A man is even less likely to go to the authorities than a woman probably is after being assaulted. Who's going to believe him? People are going to make fun of him. He might even lose his job from the ridicule. "She raped me" isn't likely to hold water with his wife, especially if this perp's attractive and young. He can't go to anyone about it because he'd be a liar or he'd be weak, and neither of those is tolerable to a big, strong bodyguard and family man. His profession depends on him being able to remain professional and give off an air of strength and capacity, and he can't do that with everyone thinking he's some weak dude or a liar.


----------



## ironpony (Jan 21, 2018)

Okay thanks.  Yeah I know, just because on duty doesn't mean he will never sleep.  But I thought it would be best if she rapes him in the next few hours, cause I kind of wanted this to all take place in one night, while he was still with her alone.  And he hasn't been protecting her for long, it's just been for a few hours before the rape in the story and she sets her predatory sites on him within that time.

I would say it has to be a gentler rape just because she develops a hero complex.  If the guy rejects her, she can still take the rejection hard, and she can still respond with a brutal rape I think.  But as far seducing him goes, she has already tried that earlier, and he rejected her.

And yes I was counting on him going to tell the authorities not going well.  However, the guy who is protecting is for the night is a cop, and I was told that if a cop reports that they were raped, the police are going to take it a lot mores seriously compared to a civilian.  So she still can't leave physical evidence of the crime, like having roofies in his system and all that.  When a person chooses to rape a cop specifically, they have to do a better job of not leaving any evidence around, compared to a civilian, right?

And it's not that I need to have him get raped in the most disagreeable way possible.  Basically the reason why I have plot elements such as the gang after her, and her having protection, is that these plot elements play into the third act I want later, so in order to have third act I want, I kind of need those elements to still exist in the story.

It's not that I don't want the rape to be unbelievable, I just want it to work within the context of this situation.

I mean basically in the story I still want the gang to accost her and her having to probably want to go the police and report it and get some help.  That part I can't change for the story to go, where I want it to go later on.  But I perhaps can change some little things in between that and her raping him if that's better.  I thought that him being her protection was better for the story, cause it gives both characters a reason to be in the same place at the same time.  If I get rid of that, then she needs to find some other reason to be in the same place with this married cop.  So doesn't him being her protection help put them in the same place, for this rape to happen?

I could have it so she serves him a drink, which he thinks is non-alcoholic, since he wants to be alert and is technically on duty, and she puts something in it to knock him out.  However, when he reports the rape to his superiors, they are going to find that in his system, so doesn't that make his story a little more evidence supported for the police to look into further?


----------



## seigfried007 (Jan 21, 2018)

It does, but I would think one night is too short a time.
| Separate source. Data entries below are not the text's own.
(* ===== verification/Instructions.v ===== *)
(** * Instructions ([core/vm/instructions.go], the [opXxx] functions of [core/vm/eips.go])

    An instruction is a state transformer on the frame that returns the result bytes and the
    error of the Go function.  The instructions that start another frame call back into the
    EVM; they take the entry points as the record [Calls], which Evm instantiates.

    [exec_fn] gives the meaning of the tags of a jump table.  Tracer hooks, the state witness
    and the Verkle variants of the instructions are not modelled. *)

From S2P Require Import Prelude Bytes Uint256 Params Machine Opcodes Analysis JumpTable VM GasTable.

Section instructions.
Context `{U : Uint256} `{C : Crypto} {S : Type} `{DB : !StateDB S}.
Context (env : Env).

Abbreviation F := (ST (Frame S)).
Abbreviation result := (bytes * option vmerror)%type.

(** The entry points of [evm.go] an instruction calls. *)
Record Calls := mkCalls {
  do_Call : forall (caller addr : Address) (input : bytes) (gas : Z) (value : word),
    ST (VM S) (bytes * Z * error);
  do_CallCode : forall (caller addr : Address) (input : bytes) (gas : Z) (value : word),
    ST (VM S) (bytes * Z * error);
  do_DelegateCall : forall (originCaller caller addr : Address) (input : bytes) (gas : Z)
    (value : word), ST (VM S) (bytes * Z * error);
  do_StaticCall : forall (caller addr : Address) (input : bytes) (gas : Z),
    ST (VM S) (bytes * Z * error);
  do_Create : forall (caller : Address) (code : bytes) (gas : Z) (value : word),
    ST (VM S) (bytes * Address * Z * error);
  do_Create2 : forall (caller : Address) (code : bytes) (gas : Z) (endowment salt : word),
    ST (VM S) (bytes * Address * Z * error);
}.
Context (calls : Calls).

(** ** Access to the frame *)

Definition onStack {A} (m : Stack -> Outcome (A * Stack)) : F A := fun f =>
  match m (stack f) with Ret (a, st) => Ret (a, set_stack st f) | Fail e => Fail e end.
Definition popF : F word := onStack pop.
Definition peekF : F word := back 0.
Definition pushF (w : word) : F unit := st_modify (fun f => set_stack (push w (stack f)) f).
(** A write through the pointer that [peek] returned. *)
Definition setTop (w : word) : F unit :=
  onStack (fun st => st' ← set_top w st; Ret (tt, st')).
Definition onMemory (m : Memory -> Outcome Memory) : F unit := fun f =>
  match m (mem f) with Ret m' => Ret (tt, set_mem m' f) | Fail e => Fail e end.
Definition readMemory {A} (m : Memory -> Outcome A) : F A := fun f =>
  match m (mem f) with Ret a => Ret (a, f) | Fail e => Fail e end.
Definition readOnlyF : F bool := st_gets (fun f => readOnly (vm f)).
Definition returnDataF : F bytes := st_gets (fun f => returnData (vm f)).
Definition setReturnData (d : bytes) : F unit :=
  st_modify (fun f => set_vm (vm_set_returnData d (vm f)) f).
Definition codeF : F bytes := st_gets (fun f => Code (contract f)).
Definition refundGas (g : Z) : F unit :=
  st_modify (fun f => set_contract (RefundGas (contract f) g) f).

(** [return nil, nil] and [return nil, err] *)
Definition done_ : F result := mret ([], None).
Definition raise (e : vmerror) : F result := mret ([], Some e).

(** [x, y := pop(), peek(); y.Op(&x, y)] *)
Definition binop (op : word -> word -> word) : F result :=
  x ← popF; y ← peekF; setTop (op x y);; done_.
Definition cmpop (op : word -> word -> bool) : F result :=
  x ← popF; y ← peekF; setTop (bool_word (op x y));; done_.
Definition pushop (w : word) : F result := pushF w;; done_.

(** ** Arithmetic, comparison and bits *)

Definition opAdd : F result := binop Add.
Definition opSub : F result := binop Sub.
Definition opMul : F result := binop Mul.
Definition opDiv : F result := binop Div.
Definition opSdiv : F result := binop SDiv.
Definition opMod : F result := binop Mod.
Definition opSmod : F result := binop SMod.
Definition opExp : F result := binop Exp.
Definition opSignExtend : F result := binop (fun back num => ExtendSign num back).
Definition opNot : F result := x ← peekF; setTop (Not x);; done_.
Definition opLt : F result := cmpop Lt.
Definition opGt : F result := cmpop Gt.
Definition opSlt : F result := cmpop Slt.
Definition opSgt : F result := cmpop Sgt.
Definition opEq : F result := cmpop Eq.
Definition opIszero : F result := x ← peekF; setTop (bool_word (IsZero x));; done_.
Definition opAnd : F result := binop And.
Definition opOr : F result := binop Or.
Definition opXor : F result := binop Xor.
Definition opByte : F result := binop (fun th val => Byte val th).
Definition opAddmod : F result :=
  x ← popF; y ← popF; z ← peekF; setTop (AddMod x y z);; done_.
Definition opMulmod : F result :=
  x ← popF; y ← popF; z ← peekF; setTop (MulMod x y z);; done_.
Definition opSHL : F result :=
  shift ← popF; value ← peekF;
  setTop (if LtUint64 shift 256 then Lsh value (Uint64 shift) else wzero);; done_.
Definition opSHR : F result :=
  shift ← popF; value ← peekF;
  setTop (if LtUint64 shift 256 then Rsh value (Uint64 shift) else wzero);; done_.
Definition opSAR : F result :=
  shift ← popF; value ← peekF;
  if GtUint64 shift 256 then
    setTop (if 0 <=? Sign value then wzero else wallone);; done_
  else setTop (SRsh value (Uint64 shift));; done_.

Definition opKeccak256 : F result :=
  offset ← popF; size ← peekF;
  data ← readMemory (fun m => Memory_GetPtr m (Uint64 offset) (Uint64 size));
  let hash := Keccak256 data in
  (if EnablePreimageRecording env then db (AddPreimage hash data) else mret tt);;
  setTop (SetBytes (Hash_Bytes hash));; done_.

(** ** Environment *)

Definition opAddress : F result :=
  a ← contractAddress; pushop (SetBytes (Address_Bytes a)).
Definition opBalance : F result :=
  slot ← peekF; b ← db (GetBalance (Bytes20 slot)); setTop b;; done_.
Definition opOrigin : F result := pushop (SetBytes (Address_Bytes (Origin env))).
Definition opCaller : F result :=
  c ← st_gets (fun f => c_caller (contract f)); pushop (SetBytes (Address_Bytes c)).
Definition opCallValue : F result :=
  v ← st_gets (fun f => c_value (contract f)); pushop v.
Definition opCallDataLoad : F result :=
  x ← peekF;
  let '(offset, overflow) := Uint64WithOverflow x in
  if negb overflow then
    input ← st_gets (fun f => Input (contract f));
    data ← st_lift (getData input offset 32);
    setTop (SetBytes data);; done_
  else setTop wzero;; done_.
Definition opCallDataSize : F result :=
  input ← st_gets (fun f => Input (contract f)); pushop (SetUint64 (len input)).
Definition opCallDataCopy : F result :=
  memOffset ← popF; dataOffset ← popF; length ← popF;
  let '(dataOffset64, overflow) := Uint64WithOverflow dataOffset in
  let dataOffset64 := if (overflow : bool) then MaxUint64 else dataOffset64 in
  let memOffset64 := Uint64 memOffset in
  let length64 := Uint64 length in
  input ← st_gets (fun f => Input (contract f));
  data ← st_lift (getData input dataOffset64 length64);
  onMemory (fun m => Memory_Set m memOffset64 length64 data);; done_.
Definition opReturnDataSize : F result :=
  d ← returnDataF; pushop (SetUint64 (len d)).
Definition opReturnDataCopy : F result :=
  memOffset ← popF; dataOffset ← popF; length ← popF;
  let '(offset64, overflow) := Uint64WithOverflow dataOffset in
  if (overflow : bool) then raise ErrReturnDataOutOfBounds
  else
    let '(end64, overflow) := Uint64WithOverflow (Add dataOffset length) in
    d ← returnDataF;
    if (overflow : bool) || (len d <? end64) then raise ErrReturnDataOutOfBounds
    else
      data ← st_lift (slice d offset64 end64);
      onMemory (fun m => Memory_Set m (Uint64 memOffset) (Uint64 length) data);; done_.
Definition opExtCodeSize : F result :=
  slot ← peekF; n ← db (GetCodeSize (Bytes20 slot)); setTop (SetUint64 n);; done_.
Definition opCodeSize : F result := c ← codeF; pushop (SetUint64 (len c)).
Definition opCodeCopy : F result :=
  memOffset ← popF; codeOffset ← popF; length ← popF;
  let '(uint64CodeOffset, overflow) := Uint64WithOverflow codeOffset in
  let uint64CodeOffset := if (overflow : bool) then MaxUint64 else uint64CodeOffset in
  code ← codeF;
  codeCopy ← st_lift (getData code uint64CodeOffset (Uint64 length));
  onMemory (fun m => Memory_Set m (Uint64 memOffset) (Uint64 length) codeCopy);; done_.
Definition opExtCodeCopy : F result :=
  a ← popF; memOffset ← popF; codeOffset ← popF; length ← popF;
  let '(uint64CodeOffset, overflow) := Uint64WithOverflow codeOffset in
  let uint64CodeOffset := if (overflow : bool) then MaxUint64 else uint64CodeOffset in
  code ← db (GetCode (Bytes20 a));
  codeCopy ← st_lift (getData code uint64CodeOffset (Uint64 length));
  onMemory (fun m => Memory_Set m (Uint64 memOffset) (Uint64 length) codeCopy);; done_.
Definition opExtCodeHash : F result :=
  slot ← peekF;
  let address := Bytes20 slot in
  e ← db (Empty address);
  if (e : bool) then setTop wzero;; done_
  else h ← db (GetCodeHash address); setTop (SetBytes (Hash_Bytes h));; done_.
Definition opGasprice : F result := pushop (FromBig (GasPrice env)).
Definition opBlockhash : F result :=
  num ← peekF;
  let '(num64, overflow) := Uint64WithOverflow num in
  if (overflow : bool) then setTop wzero;; done_
  else
    let upper := wrap64 (BlockNumber env) in
    let lower := if upper <? 257 then 0 else upper -! 256 in
    if (lower <=? num64) && (num64 <? upper) then
      res ← st_lift (GetHash env num64);
      setTop (SetBytes (Hash_Bytes res));; done_
    else setTop wzero;; done_.
Definition opCoinbase : F result := pushop (SetBytes (Address_Bytes (Coinbase env))).
Definition opTimestamp : F result := pushop (SetUint64 (Time env)).
Definition opNumber : F result := pushop (FromBig (BlockNumber env)).
Definition opDifficulty : F result := pushop (FromBig (Difficulty env)).
(** [Random.Bytes()] dereferences the pointer. *)
Definition opRandom : F result :=
  match Random env with
  | Some r => pushop (SetBytes (Hash_Bytes r))
  | None => st_fail PanicNil
  end.
Definition opGasLimit : F result := pushop (SetUint64 (GasLimit env)).
Definition opSelfBalance : F result :=
  a ← contractAddress; b ← db (GetBalance a); pushop b.
(** [uint256.FromBig] of a nil pointer is nil, which [push] dereferences. *)
Definition pushBig (o : option Z) : F result :=
  match o with
  | Some z => pushop (FromBig z)
  | None => st_fail PanicNil
  end.
Definition opChainID : F result := pushBig (config_ChainID env).
Definition opBaseFee : F result := pushBig (BaseFee env).
Definition opBlobHash : F result :=
  i ← peekF;
  if LtUint64 i (len (BlobHashes env)) then
    blobHash ← st_lift (index (BlobHashes env) (Uint64 i));
    setTop (SetBytes (Hash_Bytes blobHash));; done_
  else setTop wzero;; done_.
Definition opBlobBaseFee : F result := pushBig (BlobBaseFee env).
Maybe they've met before. Maybe they went to high school together, she had a terrible crush on him and has an obsession even with him. She felt ugly and awkward, and he was her hero in middle school or whatever, but he was so handsome and popular and upstanding, and she was so... not. So she goes on a fitness spree, gets prettied up, tries to reinvent herself for him, but when she comes back to town and meets him again, he's married... and he still doesn't want her. And she can't take it. She obsesses over it. She *_loves_* him (_don't you get it!?_) and can't get over him. So, she's accosted, and the one guy she wants by her side all that lonely night is *this guy*. But in this case, she's been planning it out. 

Maybe the drugging agent doesn't have an accurate way to test it yet, he wakes up after that testing window, or it otherwise might show up negative or inconclusively. Maybe the drugging agent is something perfectly normal and OTC, like sleep aids, anti-nausea/motion sickness drugs, and antihistamines. Maybe your main character has had an accident (or a genetic defect) that renders him unable to smell or taste some things well, so he's been drinking vodka instead of water or his scarf is full of chloroform, and he just didn't know it.  Maybe she hid it in something she knows he really likes (especially something with a  strong flavor). She injected it into some cherry cordials maybe. He's not expecting her to rape him, even if he might suspect she may try to get friendlier than he wants her to. He's waiting for seduction, but not rape. Rape isn't something that most men think about happening to them unless they're going to prison, so he's not likely to be uptight about a lot of things that a woman might be in that situation, and that makes it easier. If she's a prior acquaintance, he's more likely to be protective but not assume the worst about her, and that could make it easier for her to do any number of things--like clap some cuffs on him while he's looking the other way (though, my experiences with handcuffs don't lead me to believe you can covertly get them on some fully conscious person unawares--they're really uncomfortable and make noise). He will probably have a gun, a taser, pepper spray and cuff on him for duty (since he's a cop and not just a bodyguard), so she might get a hold of one somehow during the night (probably using a serious distraction like directly kissing him so his attention isn't focuses on his pepper spray) or maybe she brought one of her own (you can buy pepper spray and tasers, and they're debilitating, but then we're back to the "why does she want to hurt him?" question)


----------



## ironpony (Jan 21, 2018)

Okay thanks.  I might be able to go with something like chloroform or something, but a lot of these things can show up as evidence, I thought, so I was very weary to use them.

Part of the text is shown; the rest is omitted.